**EXERCISE OBJECTIVE**
Your answer must hold only the lines below from the line containing "let m' := <[SLAB_VM_BASE + OFF_free" through the line containing "intros H. pose", each reproduced exactly.

**INFORMATION SUPPLIED**
(** The header of a slab is below its objects. *)
Lemma header_same (s : slab_st P) n size start fl m' :
  is_slab s n size start fl -> (forall b, b < start -> rd m' b = rd (mem s) b) ->
  is_slab (mkSlab m' (vm s) (nodes s) (pt s)) n size start fl.
Proof.
  intros H Hm. pose proof (slab_lay _ _ _ _ _ H) as Hlay.
  pose proof (free_length _ _ (slab_indices _ _ _ _ _ H) (slab_nodup _ _ _ _ _ H)) as Hlen.
  destruct Hlay as [L1 L2 L3 L4 L5]. destruct H.
  split; cbn [mem vm nodes]; try done.
  - rewrite Hm; [done|]. unfold OFF_start. lia.
  - rewrite Hm; [done|]. unfold OFF_inuse. lia.
  - intros i a Hi. rewrite Hm; [by apply slab_free0|]. unfold OFF_free.
    apply lookup_lt_Some in Hi. rewrite length_reverse in Hi. lia.
Qed.

(** Popping the top free index in the header. *)
Lemma slab_pop (s : slab_st P) n size start i fl :
  is_slab s n size start (i :: fl) ->
  let m' := <[SLAB_VM_BASE + OFF_inuse := n - Z.of_nat (length fl)]>
              (<[SLAB_VM_BASE + OFF_free (Z.of_nat (length fl)) := 0]> (mem s)) in
  rd (mem s) (SLAB_VM_BASE + OFF_free (Z.of_nat (length fl))) = i /\
  is_slab (mkSlab m' (vm s) (nodes s) (pt s)) n size start fl.
Proof.
  intros [Hl Hn Hs Hst Hin Hf Hi Hnd Hq] m'. unfold OFF_inuse, OFF_free, OFF_start in *.
  split.
  { unfold OFF_free. apply Hf. rewrite reverse_cons, lookup_app_r by (rewrite length_reverse; lia).
    by rewrite length_reverse, Nat.sub_diag. }
  inversion Hi; subst. apply NoDup_cons in Hnd as [_ Hnd].
  split; cbn [mem vm nodes]; try done; unfold m', OFF_inuse, OFF_free, OFF_start.
  - rewrite !rd_insert_ne by lia. done.
  - by rewrite rd_insert_eq.
  - intros j a Hj. pose proof (lookup_lt_Some _ _ _ Hj) as Hjl. rewrite length_reverse in Hjl.
    rewrite !rd_insert_ne by lia. apply Hf. rewrite reverse_cons. by apply lookup_app_l_Some.
Qed.

(** Pushing an index. *)
Lemma slab_push (s : slab_st P) n size start i fl :
  is_slab s n size start fl -> 0 <= i < n -> i ∉ fl ->
  let m' := <[SLAB_VM_BASE + OFF_free (Z.of_nat (length fl)) := i]>
              (<[SLAB_VM_BASE + OFF_inuse := n - Z.of_nat (length fl) - 1]> (mem s)) in
  is_slab (mkSlab m' (vm s) (nodes s) (pt s)) n size start (i :: fl).
Proof.
  intros [Hl Hn Hs Hst Hin Hf Hi Hnd Hq] Hr Hni m'. unfold OFF_inuse, OFF_free, OFF_start in *.
  split; cbn [mem vm nodes]; try done; unfold m', OFF_inuse, OFF_free, OFF_start.
  - rewrite !rd_insert_ne by lia. done.
  - rewrite rd_insert_ne, rd_insert_eq by lia. cbn [length]. lia.
  - intros j a. rewrite reverse_cons, lookup_app, length_reverse.
    destruct (reverse fl !! j) as [c|] eqn:E.
    + intros [= ->]. pose proof (lookup_lt_Some _ _ _ E) as Hjl. rewrite length_reverse in Hjl.
      rewrite !rd_insert_ne by lia. by apply Hf.
    + apply lookup_ge_None in E. rewrite length_reverse in E. intros Hb.
      apply list_lookup_singleton_Some in Hb as [Hj <-].
      replace j with (length fl) by lia. by rewrite rd_insert_eq.
  - by constructor.
  - by constructor.
Qed.

Lemma slab_get_spec (s : slab_st P) n size start fl :
  is_slab s n size start fl -> mm_slab_get s = Ok (SLAB_VM_BASE, s).
Proof.
  intros H. destruct (slab_queues _ _ _ _ _ H) as (Hp & Hf & Hv & Hvz). unfold mm_slab_get, on_queue.
  cmd_unfold. rewrite Hp, Hf. cbn [UtilList.tail UtilList.empty_list].
  rewrite decide_False by tauto. rewrite decide_True by done. unfold UtilList.load.
  cbn [q_get snd]. rewrite Hv, Hf. cbn. rewrite <-Hf. destruct s as [? [] ? ?]. done.
Qed.

(** Allocation up to the point where the slab would be retired. *)
Lemma slab_alloc_spec (s : slab_st P) n size start i fl :
  is_slab s n size start (i :: fl) ->
  if decide (2 <= length fl)%nat then
    exists m', mm_slab_alloc s = Ok (start + size * i, mkSlab m' (vm s) (nodes s) (pt s)) /\
      is_slab (mkSlab m' (vm s) (nodes s) (pt s)) n size start fl /\
      (forall b, in_object size start i b -> (b - (start + size * i)) mod 8 = 0 -> rd m' b = 0) /\
      (forall b, start <= b -> ~ in_object size start i b -> rd m' b = rd (mem s) b)
  else mm_slab_alloc s = Stop (Panicked "mm_slab_create unimplemented").
Proof.
  intros H. pose proof H as [Hl Hn Hs Hst Hin Hf Hi Hnd Hq].
  pose proof (Forall_inv Hi) as Hir. cbn beta in Hir.
  pose proof Hl as [L1 L2 L3 L4 L5].
  pose proof (free_length n _ Hi Hnd ltac:(lia)) as Hlen. cbn [length] in Hlen.
  assert (Hn64 : n < 0x4000) by (unfold SLAB_VM_BASE, SLAB_SIZE in *; nia).
  destruct (slab_pop s n size start i fl H) as [Hpop H1]. cbv zeta in H1.
  set (m1 := <[SLAB_VM_BASE + OFF_inuse := _]> _) in *.
  set (s1 := mkSlab m1 (vm s) (nodes s) (pt s)) in *.
  assert (Hstep : forall X, 
    (_ ← (if decide (length fl <= 1)%nat then
         let '(q, q_up) := if decide (n - Z.of_nat (S (length fl)) = 0) then (QFree, QPartial) else (QPartial, QFull) in
         tl ← gets (fun s => UtilList.tail (q_get q (vm s)));
         _ ← on_queue q_up (UtilList.list_append tl);
         tl ← gets (fun s => UtilList.tail (q_get q (vm s)));
         _ ← on_queue q (UtilList.list_remove tl);
         _ ← mm_slab_create;
         mret tt
       else mret tt);
     _ ← memset0 (start + size * i) size; mret (start + size * i)) s1 = X -> mm_slab_alloc s = X).
  { intros X <-. unfold mm_slab_alloc. erewrite bind_ok by (eapply slab_get_spec; exact H).
    rewrite decide_False by done.
    erewrite bind_ok by (unfold gets; reflexivity). erewrite bind_ok by (unfold gets; reflexivity).
    erewrite bind_ok by (unfold ld; reflexivity). erewrite bind_ok by (unfold ld; reflexivity).
    rewrite Hn, Hs, Hst, Hin. cbn [length]. cbv zeta.
    assert (u64 (n - (n - Z.of_nat (S (length fl))) - 1) = Z.of_nat (length fl)) as ->.
    { rewrite wrap_small; [lia|]. unfold fits. lia. }
    erewrite bind_ok by (unfold ld; reflexivity). rewrite Hpop, (object_addr n) by done.
    assert (u64 (n - Z.of_nat (S (length fl)) + 1) = n - Z.of_nat (length fl)) as ->.
    { rewrite wrap_small; [lia|]. unfold fits. lia. }
    assert (Hrem : u64 (n - (n - Z.of_nat (length fl))) = Z.of_nat (length fl)).
    { rewrite wrap_small; [lia|]. unfold fits. lia. }
    destruct (if decide (n - Z.of_nat (S (length fl)) = 0) then (QFree, QPartial)
              else (QPartial, QFull)) as [q q_up].
    erewrite (bind_ok (st _ _)) by (unfold st; reflexivity).
    erewrite (bind_ok (st _ _)) by (unfold st; reflexivity). cbn [mem vm nodes pt]. fold m1. fold s1.
    erewrite bind_ok by (unfold ld; reflexivity).
    rewrite (slab_inuse _ _ _ _ _ H1), Hrem.
    destruct (decide (length fl <= 1)%nat); [rewrite decide_True by lia|rewrite decide_False by lia]; done. }
  destruct (decide (2 <= length fl)%nat) as [H2|H2].
  - destruct (memset0_spec s1 (start + size * i) size) as (m2 & Hr & Hz & Ho); [lia|done|].
    exists m2. split; [|split; [|split]].
    + apply Hstep. rewrite decide_False by lia. erewrite bind_ok by done.
      erewrite bind_ok by exact Hr. done.
    + apply (header_same s1 n); [done|]. intros b Hb. apply Ho.
      pose proof (object_bounds _ _ _ _ Hl Hir). lia.
    + intros b Hb. apply Hz. unfold in_object in Hb. lia.
    + intros b Hb Hni. rewrite Ho by (unfold in_object in Hni; lia).
      cbn [mem s1]. unfold m1. rewrite !rd_insert_ne; [done|..];
        unfold OFF_inuse, OFF_free; lia.
  - apply Hstep. rewrite decide_True by lia. destruct Hq as (Q1 & Q2 & Q3 & Q4).
    rewrite decide_False by lia. unfold on_queue, mm_slab_create. cmd_unfold.
    unfold s1. clearbody m1. clear -Q1. destruct s as [me [fu pa fr sz k] no p].
    cbn in Q1. subst pa. done.
Qed.

Lemma slab_base object : SLAB_VM_BASE <= object < SLAB_VM_BASE + SLAB_SIZE ->
  object .& bnot 64 (SLAB_SIZE - 1) = SLAB_VM_BASE.
Proof.
  intros Ho. unfold SLAB_SIZE in *. change (0x4000 - 1) with (Z.ones 14).
  rewrite land_bnot_ones by (unfold fits, SLAB_VM_BASE in *; lia).
  unfold SLAB_VM_BASE in *. zlia.
Qed.

Lemma slab_free_spec (s : slab_st P) n size start i fl :
  is_slab s n size start fl -> 0 <= i < n -> i ∉ fl ->
  exists m', mm_slab_free (start + size * i) s = Ok (tt, mkSlab m' (vm s) (nodes s) (pt s)) /\
    is_slab (mkSlab m' (vm s) (nodes s) (pt s)) n size start (i :: fl) /\
    (forall b, start <= b -> rd m' b = rd (mem s) b).
Proof.
  intros H Hi Hni. pose proof (slab_push s n size start i fl H Hi Hni) as H1. cbv zeta in H1.
  pose proof (free_length n (i :: fl) (slab_indices _ _ _ _ _ H1) (slab_nodup _ _ _ _ _ H1)) as Hlen.
  destruct H as [Hl Hn Hs Hst Hin Hf Hix Hnd Hq]. pose proof Hl as [L1 L2 L3 L4 L5].
  pose proof (object_bounds _ _ _ _ Hl Hi) as Hb. cbn [length] in Hlen.
  assert (Hn64 : n < 0x4000) by (unfold SLAB_VM_BASE, SLAB_SIZE in *; nia).
  specialize (Hlen ltac:(lia)).
  eexists. split; [|split; [exact H1|]].
  - unfold mm_slab_free. rewrite slab_base by lia.
    unfold ld, st. cmd_unfold. cbn [mem vm nodes pt]. rewrite Hst, Hin, Hs, Hn.
    assert (u64 (start + size * i - start) / size = i) as ->.
    { rewrite wrap_small by (unfold fits, SLAB_VM_BASE, SLAB_SIZE in *; lia).
      replace (start + size * i - start) with (i * size) by lia. apply Z.div_mul. lia. }
    assert (u64 (n - (n - Z.of_nat (length fl))) = Z.of_nat (length fl)) as ->.
    { rewrite wrap_small; [lia|]. unfold fits. lia. }
    assert (u64 (n - Z.of_nat (length fl) - 1) = n - Z.of_nat (length fl) - 1) as ->.
    { rewrite wrap_small; [lia|]. unfold fits. lia. }
    done.
  - intros b Hsb. rewrite !rd_insert_ne; [done|..]; unfold OFF_free, OFF_inuse; lia.
Qed.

**ANSWER SECTION**
  let m' := <[SLAB_VM_BASE + OFF_free (Z.of_nat (length fl)) := i]>
              (<[SLAB_VM_BASE + OFF_inuse := n - Z.of_nat (length fl) - 1]> (mem s)) in
  is_slab (mkSlab m' (vm s) (nodes s) (pt s)) n size start (i :: fl).
Proof.
  intros [Hl Hn Hs Hst Hin Hf Hi Hnd Hq] Hr Hni m'. unfold OFF_inuse, OFF_free, OFF_start in *.
  split; cbn [mem vm nodes]; try done; unfold m', OFF_inuse, OFF_free, OFF_start.
  - rewrite !rd_insert_ne by lia. done.
  - rewrite rd_insert_ne, rd_insert_eq by lia. cbn [length]. lia.
  - intros j a. rewrite reverse_cons, lookup_app, length_reverse.
    destruct (reverse fl !! j) as [c|] eqn:E.
    + intros [= ->]. pose proof (lookup_lt_Some _ _ _ E) as Hjl. rewrite length_reverse in Hjl.
      rewrite !rd_insert_ne by lia. by apply Hf.
    + apply lookup_ge_None in E. rewrite length_reverse in E. intros Hb.
      apply list_lookup_singleton_Some in Hb as [Hj <-].
      replace j with (length fl) by lia. by rewrite rd_insert_eq.
  - by constructor.
  - by constructor.
Qed.

Lemma slab_get_spec (s : slab_st P) n size start fl :
  is_slab s n size start fl -> mm_slab_get s = Ok (SLAB_VM_BASE, s).
Proof.
  intros H. destruct (slab_queues _ _ _ _ _ H) as (Hp & Hf & Hv & Hvz). unfold mm_slab_get, on_queue.
  cmd_unfold. rewrite Hp, Hf. cbn [UtilList.tail UtilList.empty_list].
  rewrite decide_False by tauto. rewrite decide_True by done. unfold UtilList.load.
  cbn [q_get snd]. rewrite Hv, Hf. cbn. rewrite <-Hf. destruct s as [? [] ? ?]. done.
Qed.

(** Allocation up to the point where the slab would be retired. *)
Lemma slab_alloc_spec (s : slab_st P) n size start i fl :
  is_slab s n size start (i :: fl) ->
  if decide (2 <= length fl)%nat then
    exists m', mm_slab_alloc s = Ok (start + size * i, mkSlab m' (vm s) (nodes s) (pt s)) /\
      is_slab (mkSlab m' (vm s) (nodes s) (pt s)) n size start fl /\
      (forall b, in_object size start i b -> (b - (start + size * i)) mod 8 = 0 -> rd m' b = 0) /\
      (forall b, start <= b -> ~ in_object size start i b -> rd m' b = rd (mem s) b)
  else mm_slab_alloc s = Stop (Panicked "mm_slab_create unimplemented").
Proof.
  intros H. pose proof H as [Hl Hn Hs Hst Hin Hf Hi Hnd Hq].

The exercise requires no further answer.